26.01.2021
NASA’s mission to the outer solar system has found more light than expected. That could mean more galaxies in the visible universe than we thought— or less, depending on who you talk to.
Point a telescope at a square of space and you’re liable to see something — stars, galaxies, interstellar gas. Now, subtract everything you already know about, and you ought to see nothing — black space. Right?
Wrong, according to scientists on the New Horizons team. The spacecraft that flew by Pluto, Charon, and another Kuiper Belt object named Arrokoth has now turned its camera to far-off vistas, only to discover that there’s more light there than we expected. That could have huge implications if it pans out, but tallying all the universe’s light sources gets a bit complicated.
HOW DARK IS SPACE?
Team member Tod Lauer (NSF’s NOIRLab) and his colleagues used data collected by the New Horizons Long Range Reconnaissance Imager (LORRI) camera to snap 195 30-second exposures in seven regions above and below the star-filled galactic plane.
New Horizons imaged seven regions above and below the star-filled galactic plane.
Lauer et al. / Astrophysical Journal 2021
They’re using New Horizons because the sky the spacecraft sees is 10 times darker than the one at Earth. Unlike the outer solar system, there’s a lot of dust near Earth and it scatters the Sun’s light in every direction, even backward. Ground-based observers see this dust-scattered sunlight as the zodiacal light, and it has muddled previous attempts to measure the cosmic optical background (COB).
Like the more famous cosmic microwave background astronomers measure the COB in two steps: image patches of sky, then subtract the light from all known sources. From New Horizons’ relatively dust-free vantage point, there’s one less component that astronomers have to subtract.

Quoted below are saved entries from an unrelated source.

(** What the [except Exception as e] clauses can catch here: a failed
    [open]/[read] (missing file, directory, permissions, undecodable
    bytes) or a failed [open] or write when writing. *)
Inductive exn := ReadError (p : pystr) | WriteError (p : pystr).

(** A printed line: literal text and the values formatted into it. *)
Inductive frag :=
| FLit (s : pystr)
| FInt (z : Z)
| FDict (a : analysis)
| FExc (e : exn).

Inductive event :=
| EvCall (o : op)                                  (* a method is entered *)
| EvReturn (o : op) (ok : bool)                    (* a fixing method returns [ok] *)
| EvPrint (m : list frag)
| EvExists (p : pystr) (found : bool)              (* [os.path.exists] *)
| EvRead (p : pystr) (got : option pystr)          (* [open(p, 'r')] and [read] *)
| EvWrite (p : pystr) (c : pystr) (ok : bool).     (* [open(p, 'w')] and [write] *)

#[global] Instance op_eq_dec : EqDecision op.
Proof. solve_decision. Defined.

(** The event is a file access. *)
Definition touches_file (e : event) : bool :=
  match e with
  | EvRead _ _ | EvWrite _ _ _ => true
  | _ => false
  end.

(** The event is the entry into one of the four methods. *)
Definition is_call (e : event) : bool :=
  match e with
  | EvCall _ => true
  | _ => false
  end.

(** The method [o] was entered. *)
Definition called (o : op) (tr : list event) : bool :=
  existsb (fun e => match e with
                    | EvCall o' => bool_decide (o' = o)
                    | _ => false
                    end) tr.

(** The fixing method [o] returned [ok]. *)
Definition returned (o : op) (ok : bool) (tr : list event) : bool :=
  existsb (fun e => match e with
                    | EvReturn o' ok' => bool_decide (o' = o) && Bool.eqb ok' ok
                    | _ => false
                    end) tr.

(** The line [m], without formatted values, was printed. *)
Definition printed (m : pystr) (tr : list event) : bool :=
  existsb (fun e => match e with
                    | EvPrint [FLit s] => bool_decide (s = m)
                    | _ => false
                    end) tr.

(** Some [open] for writing succeeded and the text was written. *)
Definition wrote (tr : list event) : bool :=
  existsb (fun e => match e with
                    | EvWrite _ _ ok => ok
                    | _ => false
                    end) tr.

End Data.
Import Data.

(** ** Files, output and exceptions *)

Module Sys.

(** A file system entry.  [text] is what [f.read()] returns after decoding
    and newline translation, or [None] when opening or reading raises;
    [writable] tells whether [open(p, 'w')] succeeds. *)
Record file := File { text : option pystr; writable : bool }.

Inductive result (A : Type) :=
| Ok (a : A)
| Raise (e : exn).
Arguments Ok {A} a.
Arguments Raise {A} e.

(** How a [with open(...)] block to come goes wrong, if it does.
    [OpenFails]: [open] raises and the file is untouched.  [BodyFails remnant]:
    [open] succeeds and the read or write inside the block raises; behind an
    [open(p, 'w')], which has emptied the file, the file is left holding
    [remnant], what a later read returns: the empty text, a part of the new
    text, or [None] for bytes that do not decode. *)
Inductive fault :=
| NoFault
| OpenFails
| BodyFails (remnant : option pystr).

(** What a run works on: the files by path, and the outcome of the [open]
    blocks to come.  [faults] tells, for the next blocks in order, whether
    and how the block fails for a reason outside the file itself (an
    interrupted call, a full disk, another process in the way); when the
    list is used up no such failure happens.  A path stands for its own
    file: two paths that name one file (links) are not modelled. *)
Record world := World { files : gmap pystr file; faults : list fault }.

(** The outcome of the next block, taken off the list. *)
Definition next_fault (w : world) : fault * world :=
  match faults w with
  | [] => (NoFault, w)
  | fault :: later => (fault, World (files w) later)
  end.

(** Whether the next block fails, for a block that only reads. *)
Definition next_open (w : world) : bool * world :=
  let '(fault, w) := next_fault w in
  (match fault with NoFault => false | _ => true end, w).

(** A computation runs on a world and yields a value or an exception, the
    new world, and the events it produced.  Standard output is assumed to
    accept every printed line. *)
Definition M (A : Type) : Type :=
  world -> result A * world * list event.

Definition ret {A : Type} (a : A) : M A := fun w => (Ok a, w, []).

Definition bind {A B : Type} (m : M A) (f : A -> M B) : M B :=
  fun w =>
    match m w with
    | (Ok a, w1, t1) => let '(r, w2, t2) := f a w1 in (r, w2, t1 ++ t2)
    | (Raise e, w1, t1) => (Raise e, w1, t1)
    end.

(** [try: body except Exception as e: handler e] *)
Definition try_except {A : Type} (body : M A) (handler : exn -> M A) : M A :=
  fun w =>
    match body w with
    | (Ok a, w1, t1) => (Ok a, w1, t1)
    | (Raise e, w1, t1) => let '(r, w2, t2) := handler e w1 in (r, w2, t1 ++ t2)
    end.

Definition emit (e : event) : M unit := fun w => (Ok tt, w, [e]).

Definition print (m : list frag) : M unit := emit (EvPrint m).

(** [os.path.exists(p)] *)
Definition path_exists (p : pystr) : M bool :=
  fun w =>
    let found := match files w !! p with Some _ => true | None => false end in
    (Ok found, w, [EvExists p found]).

(** [with open(p, 'r', encoding='utf-8') as f: f.read()] *)
Definition read_text (p : pystr) : M pystr :=
  fun w =>
    let '(fault, w) := next_open w in
    if fault then (Raise (ReadError p), w, [EvRead p None])
    else
      match files w !! p with
      | Some {| text := Some c |} => (Ok c, w, [EvRead p (Some c)])
      | _ => (Raise (ReadError p), w, [EvRead p None])
      end.

(** [with open(p, 'w', encoding='utf-8') as f: f.write(c)].  An [open]
    that fails (a fault, or a file that is not writable) leaves the file as
    it was.  An [open] that succeeds empties the file; the write then either
    completes, or raises and leaves what the fault names.  A missing path is
    created; the script never gets there, since each of its writes follows a
    successful read of the same path. *)
Definition write_text (p : pystr) (c : pystr) : M unit :=
  fun w =>
    let '(fault, w) := next_fault w in
    match fault with
    | OpenFails => (Raise (WriteError p), w, [EvWrite p c false])
    | _ =>
        match files w !! p with
        | Some {| writable := false |} =>
            (Raise (WriteError p), w, [EvWrite p c false])
        | _ =>
            match fault with
            | BodyFails remnant =>
                (Raise (WriteError p),
                 World (<[p := File remnant true]> (files w)) (faults w),
                 [EvWrite p c false])
            | _ =>
                (Ok tt,
                 World (<[p := File (Some c) true]> (files w)) (faults w),
                 [EvWrite p c true])
            end
        end
    end.

(** The computations form a monad; stdpp's notations [x ← m; k] and
    [m;; k] sequence them. *)
#[global] Instance M_ret : MRet M := @ret.
#[global] Instance M_bind : MBind M := fun A B f m => bind m f.

End Sys.
Import Sys.

(** ** The agent *)

Module Agent.

Section Methods.

(** [str.upper] follows the Unicode case tables of the interpreter, which
    are not part of the script; the methods take it as a parameter. *)
Variable str_upper : pystr -> pystr.

(** The attributes set by [__init__]. *)
Definition name : pystr := py "Database Debug Agent".
Definition specialty : pystr := py "SQL Type Casting and Database Query Issues".
Definition experience : pystr := py "15 years of PostgreSQL debugging".

Definition known_error : pystr :=
  py "operator does not exist: character varying = integer".

Definition type_casting : analysis :=
  {| issue_type := py "type_casting";
     problem := py "VARCHAR column being compared to INTEGER";
     solution := py "Add explicit type casting or fix parameter types" |}.

Definition unknown : analysis :=
  {| issue_type := py "unknown";
     problem := py "Unknown error";
     solution := py "Investigate further" |}.

Definition analyze_error (error_message : pystr) : M analysis :=
  emit (EvCall OpAnalyze);;
  print [FLit ([0x1F50D%N] ++ py " " ++ name ++ py " analyzing error: "
               ++ error_message)];;
  if isin known_error error_message
  then mret type_casting
  else mret unknown.

(** [r"WHERE.*=.*'[^']*'"] *)
Definition pat_string_comparison : regex :=
  lit "WHERE" ++ [Star Dot] ++ lit "=" ++ [Star Dot] ++ lit "'"
  ++ [Star (NotChr 0x27)] ++ lit "'".

(** [r"\$[0-9]+"] *)
Definition pat_parameter : regex := lit "$" ++ [Plus Digit].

There’s still lots of visible light sources to deal with, though: stars and galaxies themselves must be subtracted out of the image, as does light from stars and galaxies that are outside the field of view, but whose light scatters onto the camera. Then there’s the stars and galaxies that are too faint for the camera to resolve — those are removed with the aid of computer simulations.
Finally, they subtracted the contribution from all of the Milky Way’s stars, whose light scatters off interstellar dust, basing the calculations on observations of galactic cirrus.

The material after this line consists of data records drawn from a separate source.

(** * scripts/run_system.py: the heartbeat runner as an interaction tree

    The script configures [logging], then runs one coroutine under
    [asyncio.run]: [main] logs a startup notice and awaits [health_check],
    a [while True] loop that logs the current time and sleeps 30 seconds.
    [main] catches [KeyboardInterrupt] and [Exception] around that loop.

    The program is embedded as an interaction tree over the three primitive
    calls it makes ([datetime.now], the logging handler, [asyncio.sleep]).
    Every primitive answers with an outcome: a value, or an exception raised
    into the caller. An environment decides the outcomes; a fuel-bounded
    executor runs the tree against an environment and records the calls.

    A signal is not a call of the coroutine. What [asyncio.run] does with a
    SIGINT (it cancels the task, and raises [KeyboardInterrupt] once the
    task is done) is in the second executor, [exec_task], and in
    [Runner_run]; [run_process] is the process with the signal that
    reaches it, and [run_script] is the process that no signal reaches. *)

From Stdlib Require Import String Ascii List ZArith Lia Bool Arith PeanoNat Sorted.
From ITree Require Import ITree Eq.Shallow.
Import ListNotations.
Local Open Scope string_scope.
Lemma serialize_then_parse_witness :
  parseNamesFromText toLowerCaseLatin1
    (serialize
       [ mkItem (lit "John Doe") (lit "Table 1");
         mkItem (lit "Jane Smith") (lit "Table 5");
         mkItem (lit "Bob Martin") (lit "Table 10");
         mkItem (lit "Alice Wonderland") (lit "Table 2");
         mkItem (lit "Just a Name") [];
         mkItem (lit "Name") (lit "Table = Something") ]) =
  Ok [ mkItem (lit "John Doe") (lit "Table 1");
       mkItem (lit "Jane Smith") (lit "Table 5");
       mkItem (lit "Bob Martin") (lit "Table 10");
       mkItem (lit "Alice Wonderland") (lit "Table 2");
       mkItem (lit "Just a Name") [];
       mkItem (lit "Name") (lit "Table = Something") ].
Proof.
  apply (serialize_then_parse toLowerCaseLatin1 testCases _ testCases_parse).
Defined.

(** ** The overlay text *)

Lemma replaceAll_flat_map c by_ s :
  replaceAll c by_ s = flat_map (fun d => if d =? c then by_ else [d]) s.
Proof.
  induction s as [|d s IH]; simpl; [reflexivity|].
  rewrite IH. destruct (d =? c); reflexivity.
Qed.

Lemma flat_map_flat_map {A B C : Type} (f : A -> list B) (g : B -> list C) xs :
  flat_map g (flat_map f xs) = flat_map (fun a => flat_map g (f a)) xs.
Proof.
  induction xs as [|a xs IH]; simpl; [reflexivity|].
  rewrite flat_map_app, IH. reflexivity.
Qed.
(** X9, the witness: two filters on the grades, one of them on a dotted
    path, in either order. *)
Lemma filters_select_exact_matches_witness :
  compute_filtered (JS := reference_runtime) (session admin_user) store_with_grades
    "nilai" [("author.length", VNum 15); ("student_name", VStr "A")]
  = compute_filtered (JS := reference_runtime) (session admin_user)
      store_with_grades "nilai"
      [("student_name", VStr "A"); ("author.length", VNum 15)]
  /\ compute_filtered (JS := reference_runtime) (session admin_user)
       store_with_grades "nilai"
       [("student_name", VStr "A"); ("author.length", VNum 15)]
     = [grade_updated].
Proof.
  split; [|vm_compute; reflexivity].
  apply (proj2 (filters_select_exact_matches (JS := reference_runtime)
                  (session admin_user) store_with_grades "nilai"
                  [("student_name", VStr "A"); ("author.length", VNum 15)]
                  ltac:(apply (bool_decide_unpack _); vm_compute; reflexivity)
                  ltac:(repeat constructor))).
  apply perm_swap.
Defined.

(** X10, the witness: the count of the grades and the list of the student. *)
Lemma statistic_bounds_every_query_witness :
  exists count,
    get_own (getStatistics store_with_grade) "nilai" = VNum count
    /\ Z.of_nat (length (snd (getFilteredData (JS := reference_runtime)
                                (session siswa_user) store_with_grade
                                (at_time 1000 "2024-06-01T00:00:00.000Z")
                                "nilai" [])))
       <= count
    /\ (unrestricted (session siswa_user) -> @nil (string * value) = [] ->
        Z.of_nat (length (snd (getFilteredData (JS := reference_runtime)
                                 (session siswa_user) store_with_grade
                                 (at_time 1000 "2024-06-01T00:00:00.000Z")
                                 "nilai" [])))
        = count).
Proof.
  apply (statistic_bounds_every_query (JS := reference_runtime)).
  - simpl. tauto.
  - reflexivity.
Defined.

But even after accounting for everything that astronomers know makes and scatters visible light, the New Horizons team was left with “extra” light that they still couldn’t explain. Lauer and colleagues called this component a “diffuse cosmic optical background” in the January 10th Astrophysical Journal.

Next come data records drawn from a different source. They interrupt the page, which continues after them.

(** * pginspector (old/main.go): foreign-key-aware row extraction

    A shallow embedding of the extraction prototype of
    [parrotmac/pginspector] ([old/main.go]) and the properties that its
    design document states about it.

    - The schema model ([InspectedColumn], [InspectedTable], [ResultSet])
      and its operations are pure Go code and are transcribed as
      functions.
    - [traverseTables] recurses through live database lookups and two
      package-level variables ([fullContents], [visited]).  It is
      embedded with explicit state passing over [Session], the database
      connection is a function from the SQL text to the driver's answer,
      and the depth of the Go call stack is bounded by a [fuel] argument.
    - A Go [panic] ends the process; it is the [Panicked] outcome. *)

From Stdlib Require Import ZArith Ascii String Strings.Byte.
From stdpp Require Import base option list strings gmap sorting.

Local Open Scope string_scope.
Local Open Scope list_scope.
Local Open Scope Z_scope.

(** ** Characters that cannot be written inside a string literal *)

Definition dquote : string := String (ascii_of_nat 34) EmptyString.
Definition newline : string := String (ascii_of_nat 10) EmptyString.

(** ** Schema model (main.go, lines 18-123) *)

(** [InspectedColumn]; the Go fields [Name] and [Type] are [col_Name]
    and [col_Type]. *)
Record InspectedColumn := mkColumn {
  col_Name : string;
  col_Type : string;
  PointsToTable : string;
  PointsToColumn : string;
  OrdinalPosition : Z
}.

(** [InspectedTable]; the Go field [Name] is [tbl_Name]. *)
Record InspectedTable := mkTable {
  tbl_Name : string;
  Columns : list InspectedColumn
}.

Record ResultSet := mkResultSet {
  Tables : list InspectedTable
}.

(** How a Go panic was raised: by an explicit [panic("...")] with its
    message, or by the runtime or a [panic(err)]. *)
Inductive panic :=
| PanicMsg (msg : string)
| PanicIndexOutOfRange
| PanicTypeAssertion
| PanicQueryError
| PanicScanError
| PanicMarshalError.

(** Outcome of a Go call that may panic, or that may exhaust the
    call-stack budget of the embedding. *)
Inductive outcome (A : Type) :=
| Done (a : A)
| Panicked (p : panic)
| OutOfFuel.
Arguments Done {A} a.
Arguments Panicked {A} p.
Arguments OutOfFuel {A}.

#[global] Instance outcome_ret : MRet outcome := fun A a => Done a.
#[global] Instance outcome_fmap : FMap outcome := fun A B f c =>
  match c with
  | Done a => Done (f a)
  | Panicked p => Panicked p
  | OutOfFuel => OutOfFuel
  end.
#[global] Instance outcome_bind : MBind outcome := fun A B k c =>
  match c with
  | Done a => k a
  | Panicked p => Panicked p
  | OutOfFuel => OutOfFuel
  end.

(** [s[i]] for a Go [int] index: out of range (and so [-1]) panics. *)
Definition index {A} (s : list A) (i : Z) : outcome A :=
  if i <? 0 then Panicked PanicIndexOutOfRange
  else match s !! Z.to_nat i with
       | Some a => Done a
       | None => Panicked PanicIndexOutOfRange
       end.

Fixpoint contains (s : list string) (e : string) : bool :=
  match s with
  | [] => false
  | a :: s' => if decide (a = e) then true else contains s' e
  end.

Fixpoint GetColumnByName_loop (cols : list InspectedColumn) (name : string)
  : outcome InspectedColumn :=
  match cols with
  | [] => Panicked (PanicMsg "Could not find matching column")
  | c :: cols' =>
      if decide (col_Name c = name) then Done c
      else GetColumnByName_loop cols' name
  end.

Definition GetColumnByName (it : InspectedTable) (name : string)
  : outcome InspectedColumn :=
  GetColumnByName_loop (Columns it) name.

(** Lists the names of the other tables that this table points to. *)
Fixpoint ListTablesPointedTo_loop (cols : list InspectedColumn)
    (res : list string) : list string :=
  match cols with
  | [] => res
  | c :: cols' =>
      if decide (PointsToTable c ≠ "")
      then ListTablesPointedTo_loop cols' (res ++ [PointsToTable c])
      else ListTablesPointedTo_loop cols' res
  end.

Definition ListTablesPointedTo (it : InspectedTable) : list string :=
  ListTablesPointedTo_loop (Columns it) [].

Fixpoint HasPointerToColumn_loop (cols : list InspectedColumn)
    (tableName columnName : string) : bool :=
  match cols with
  | [] => false
  | col :: cols' =>
      if decide (PointsToTable col = tableName ∧ PointsToColumn col = columnName)
      then true
      else HasPointerToColumn_loop cols' tableName columnName
  end.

“The total unknown amount is more than the integrated flux from all known galaxies,” Lauer said, presenting the results at the 237th meeting of the American Astronomical Society.
A UNIVERSE HALF EMPTY, OR HALF FULL?
If you’ve read other coverage about these results, you might be scratching your head at this point. NASA’s press release led to headlines claiming that the universe has far fewer galaxies than thought. But that depends on who you ask.
A little more than four years ago, Christopher Conselice (then at University of Nottingham, UK) calculated the total number of galaxies in the universe based on those found in the Hubble Ultra Deep Field (HUDF). Extrapolating to extremely faint magnitudes, he and his colleagues concluded that Hubble had missed 90% of the galaxies in the visible universe, which they estimated tally up to 2 trillion. That would suggest that there are 10 times more galaxies than are accounted for in existing surveys.
What the New Horizons team found revises that estimate significantly downward — at most the Ultra Deep Field is only missing 50% of known galaxies. But that would still mean there are hundreds of billions of them, twice as many as currently cataloged.
WHAT MAKES “EXTRA” LIGHT?
Whether all this “extra” light comes from unknown galaxies isn’t actually clear. All astronomers can say right now is that there’s a source of light that existing catalogs of stars and galaxies don’t capture.
Some of the excess may yet find a simple explanation as astronomers dig into the details. Shuji Matsuura (Kwansei Gakuin University, Japan), who also found an indication of “extra” light with his colleagues in the Cosmic Infrared Background Experiment (CIBER), suggested that the New Horizons team might have underestimated the contribution from scattered Milky Way light.
“My opinion,” he adds, “is that we have to be careful to claim the existence of the diffuse cosmic optical background at this stage.”
Even if the result pans out, there are plenty of other sources of unaccounted light besides faint galaxies. Perhaps astronomers haven’t not properly included the light from galaxies’ faint stellar halos. Or maybe there are more “lost” stars than we thought, tugged away from their home galaxies during mergers and now floating in intergalactic space.
There’s also the possibility that there’s something unexpected out there, such as undiscovered black holes or even axions, a proposed (but still hypothetical) dark matter particle.
Future observations from space will shed more, ahem, light: Matsuura notes that the CIBER team plans to launch an additional sounding rocket to study the near-infrared background in more detail. And coauthor Marc Postman (STScI) stated at the AAS that while New Horizons has delivered the first successful (albeit “off-label”) outer solar system measurement of the COB, future planetary probes could make such a measurement part of their mission.